Me sabía mal no contestar. Quería hacerlo. Ella había sido siempre tan buena conmigo, leal, comprensiva, una amiga auténtica en la cual apoyar el hombro, y cortarla de esa forma sencillamente no me sentaba bien. Aún no se rendía conmigo, después de todos esos meses seguía insistiendo, no sé por qué, pero lo hacía, lo seguía haciendo pese a tanta negativa mía... Carajo.

—¿Hola?

—Hola nena, ¿por qué no contestas?

—Estoy ocu... pada... en el trabajo.

—¿Sí? ¿No es muy tarde ya para que estés en el trabajo?

—Sí, un poco... es que se me ha acumulado mucho, y tengo montones de cosas qué hacer.

—Ya. O sea que... ¿de verdad no piensas volver a salir con nosotras?

—No puedo, nena... sabes que ya no... puedo.

—Eres una mensa.

—Igual y sí... pero no se puede de otra forma. Hay que sentar cabeza tarde o temprano.

—¿‘Curarte’, dices?

—No... no digo eso...

—Mensa.

—Mi familia es complicada, nena, no puedo...

—¿Sí? ¿Nada más la tuya?

—Sabes bien lo que quiero decir.

—¿Me vas por lo menos a invitar a la boda?

— . . .

—Sí, eso supuse.

—Puedes venir... claro, ¿por qué no? Pero...
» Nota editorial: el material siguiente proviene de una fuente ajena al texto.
(** *** The commands *)
Section Switching.
Context `{AE : ApiErrors, KE : K8sErrors, JQ : GoJq, MO : MapOrder, SS : SortSlice, JT : JsonText}.
Lemma mutate_returns cfg : returns (MutateComponentState cfg).
Proof. unfold MutateComponentState, mutate_consent, dry_run_notice, client_Patch. returns_auto. Qed.

(** The components one after the other: those that failed are named, and each
    is treated whatever happened to those before it. *)
Inductive switched {S} (env : ∀ c, S → answer c * S) (k : Switch) (c : SwitchCommand) :
  list string → heap → S → list string → heap → S → Prop :=
| switched_nil h s : switched env k c [] h s [] h s
| switched_ok name names h s h1 s1 failed h2 s2 :
    ends env (MutateComponentState (switch_config k c name)) h s (Ok ()) h1 s1 → switched env k c names h1 s1 failed h2 s2 →
    switched env k c (name :: names) h s failed h2 s2
| switched_err name names h s err h1 s1 s2 failed h3 s3 :
    ends env (MutateComponentState (switch_config k c name)) h s (Err err) h1 s1 →
    runs env (kErrOut ("Error " +:+ sk_Gerund k +:+ " '" +:+ name +:+ "': " +:+ error_string err)) h1 s1 () h1 s2 →
    switched env k c names h1 s2 failed h3 s3 → switched env k c (name :: names) h s (name :: failed) h3 s3.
—Ja, ja, pero como niño, ¿no? No, gracias, así no sabe.

—Nena...

—Eres una mensa, te vas a arrepentir apenas digas “Sí, acepto”.

—Espero que no.

—¿Y si sí?

—Igual tengo qué.

—¿Por qué? ¿Por qué ‘tienes qué’? ¿Qué carajos va a pasar si no lo haces?

—Ya no puedo seguir... haciendo eso.

—¿Ya no puedes seguir... siendo tú, dices?

—A lo mejor, sí.

—¿Y vas a vivir disfrazada todo lo que te queda de vida para que tus papis no se enojen contigo?

—Es más complicado que eso, pero sí, en parte.

—¿Y no crees que es medio injusto con la chica?

—¿Por qué injusto?

—Seguro que ella te cree un hombrecito hecho y derecho... quizá demasiado bonito... pero hombrecito al fin y al cabo.

—Tengo que empezar a pensar en el futuro, ya no tengo 15 años.

—Mensa... idiota, eres una pendeja de verdad.

—A lo mejor, sí.

—Bueno, te quería invitar al Afternight, con Paola y Lucy... pero veo que de verdad ya no hay esperanza contigo.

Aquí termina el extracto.